そして、ブスや醜男の存在理由も……もう見当がつくだろう。美男美女は待ってるだけでいいので、何も努力をしない。ブスや醜男は、なんとか子孫を残そうとあれこれ工夫して努力する。それが社会を進歩させ、結局は各個体にとしても子孫を残す確率が上がる。人は、何か(美しさや頭の良さ)を少し喪失することで、もっと大きなもの(社会や努力)を獲得している!

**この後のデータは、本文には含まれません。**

(** [matchEvents] on a validated order: no panic, no error, no lack of fuel. *)
Lemma matchEvents_ok order c la :
  ledger_ok (state c) -> matchable order (state c) -> bounded (o_StockId order) (state c) ->
  rep (book (o_StockId order) (state c)) la -> ids_left c (length la) ->
  exists c' evs, matchEvents order c = Done (c', inl evs) /\ matched order la.*2 c c' evs.
Proof.
  intros Hi Hm Hb Hr Hids. pose proof (start_ok order c la Hi Hm Hb Hr) as Hstart. cbv zeta in Hstart.
  unfold matchEvents. cbv zeta. set (l0 := start_match order c) in *.
  destruct Hstart as (Hl0 & Hf0 & Htc0 & Htq0).
  set (lp := by_priority (counter_side order) la) in *.
  assert (Hlen : (length lp <= length la)%nat).
  { unfold lp. rewrite (Permutation_length (proj2 (by_priority_ok (counter_side order) la))). apply length_filter. }
  assert (Hidx : (length la <= size (index (book (o_StockId order) (state (l_core l0)))))%nat)
    by (apply rep_index_size, Hl0).
  destruct (match_loop_ok (match_fuel l0) _ la lp l0 Hl0) as (l & la1 & lp1 & He & Hd & Hl & Hla1 & Hst & Hkept).
  { unfold match_fuel. change (l_order l0) with order. lia. }
  { by apply (ids_left_le c _ (length la)). }
  change (l_order l0) with order in *. unfold lp in Hla1, Hst, Hl, Hd, Hkept. rewrite by_priority_orders in *.
  fold (fills order la.*2) in *. set (fs := fills order la.*2) in *.
  pose proof (fills_bound _ order la l0 Hl0 (mt_open _ _ Hm)) as Hfq. fold fs in Hfq.
  assert (Hord : l_order l = taken order la.*2) by exact (ld_order _ _ _ Hd).
  rewrite He. cbn [obind]. cbv beta iota.
  destruct (finish_ok order _ la1 lp1 fs l0 l Hl Hd) as
    (st & t & c' & Hfin & Hst' & Hok & Htc & Htq & Hf & (la2 & Hr2 & Hla2) & Hin & Hout & Hlast);
    [done|done|apply Hm|apply Hm|apply Hm| |lia|done| |].
  { by apply (fresh_after order (state c) la la1 fs Hr (mt_fresh _ _ Hm)). }
  { intros Hbuy. pose proof (lo_filled _ _ _ _ Hl0 Hbuy) as Hlf. change (l_filledCash l0) with 0 in Hlf. lia. }
  rewrite Hfin. do 2 eexists. split; [done|].
  assert (Hprice : l_lastTradePrice l = last_price fs) by (rewrite (ld_price _ _ _ Hd); done).
  rewrite Hprice in *. destruct (with_price_rest (o_StockId order) (last_price fs) st) as (W1 & W2 & W3).
  destruct (with_price_totals (o_StockId order) (last_price fs) st) as [W4 W5].
  split.
  - rewrite Hst'. by apply with_price_inv.
  - rewrite Hst', W4, Htc, (ld_total_cash _ _ _ Hd). done.
  - intros u. rewrite Hst', W5, Htq, (ld_total_qty _ _ _ Hd). done.
  - exists la2. rewrite Hst', book_default, W3, <- book_default. split; [done|]. by rewrite Hla2, Hla1, Hord.
  - rewrite <- Hord. destruct (stopped_all (l_order l) la1 lp1 (lo_trade _ _ _ _ Hl) (lo_prio _ _ _ _ Hl) Hst) as [?|Hall];
      [by left|right]. rewrite Hord in Hall. fold fs. rewrite <- Hla1.
    intros o ([a o'] & -> & Hin')%list_elem_of_fmap Hs. exact (Hall a o' Hin' Hs).
  - intros s p Hlev. fold fs. rewrite <- Hla1, !filter_level. by rewrite (Hkept s p Hlev).
  - unfold taken. fold fs. cbn. unfold unfilled in Hfq. lia.
  - exists st. split; [|done]. eapply ledger_frame_trans; [exact Hf0| |set_solver|reflexivity].
    eapply ledger_frame_trans; [exact (ld_frame _ _ _ Hd)|exact Hf|reflexivity|set_solver].
  - destruct (ld_events _ _ _ Hd) as (evss & Hev & Hevs). exists evss, t. split; [exact Hev|].
    rewrite Hevs, (ld_levels _ _ _ Hd), (ld_accounts _ _ _ Hd), Hord. unfold reported_levels, reported_accounts.
    rewrite foldl_app. done.
  - by rewrite Hin, (ld_inputSeq _ _ _ Hd).
  - by rewrite Hout, (ld_applied _ _ _ Hd).
  - by rewrite Hlast, (ld_lastID _ _ _ Hd).
Qed.
End matched.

それだけじゃない。この本でいちばん衝撃的なのは、ラスコーなどの古代人による壁画と自閉症児の絵との類似を指摘した部分だ。通常、ああいう壁画は、古代人にも高度な芸術や文化があった証拠とされることが多い。でもハンフリーの説はちがう。そういう壁画は、たとえば複数の動物が重なり合って書かれている様子、動きや表情のとらえ方や人間の描かれかたが妙に下手な点など、自閉症児の絵とそっくりだ。そして自閉症児は、その後の治療で言語能力を発達させるにつれて、そうした絵画能力を失う。ラスコー洞窟の古代人たちも、たぶん言語を獲得していなかっただけなのだ。記憶力もそうだ。昔の人は、ものすごく記憶力がよかった。古事記は、もともと稗田阿礼が暗記していたものだった。でも、いまそんなことができる人はいない。人は、卓越した絵画能力を失い、記憶力を失うことで、人類は言語能力を得て、記録文化を手に入れた。当時の年寄りは「最近の若い者は」と文句を言ったろうけど、でもそのほうが長期的には有利だったのだ。他にも本書は他にも宗教やプラシーボ効果なんかについて、驚くような指摘を次々に行ってくれる。
ハンフリーの説(多少仮説を交えつつもかなり根拠のある議論ばかりだ)はある意味で、コンプレックスをばねに成功する、という話を言い換えただけとも言えるのだけれど、それが悪あがきではなく、生物学的にちゃんと意味があることだ、と言われるのは、何となく慰められるような気がしなくもない。その一方で、逆に重荷に感じる人もいるだろうけれど。あなたがルックス的に劣るのは、進化があなたの努力に期待しているからなのだ。ケネディじゃないけれど、進化がきみのために何をできるか問うのではなく、きみが進化のために何をできるか問え! というわけね。さて、その期待にわれわれは応えられますでしょうか?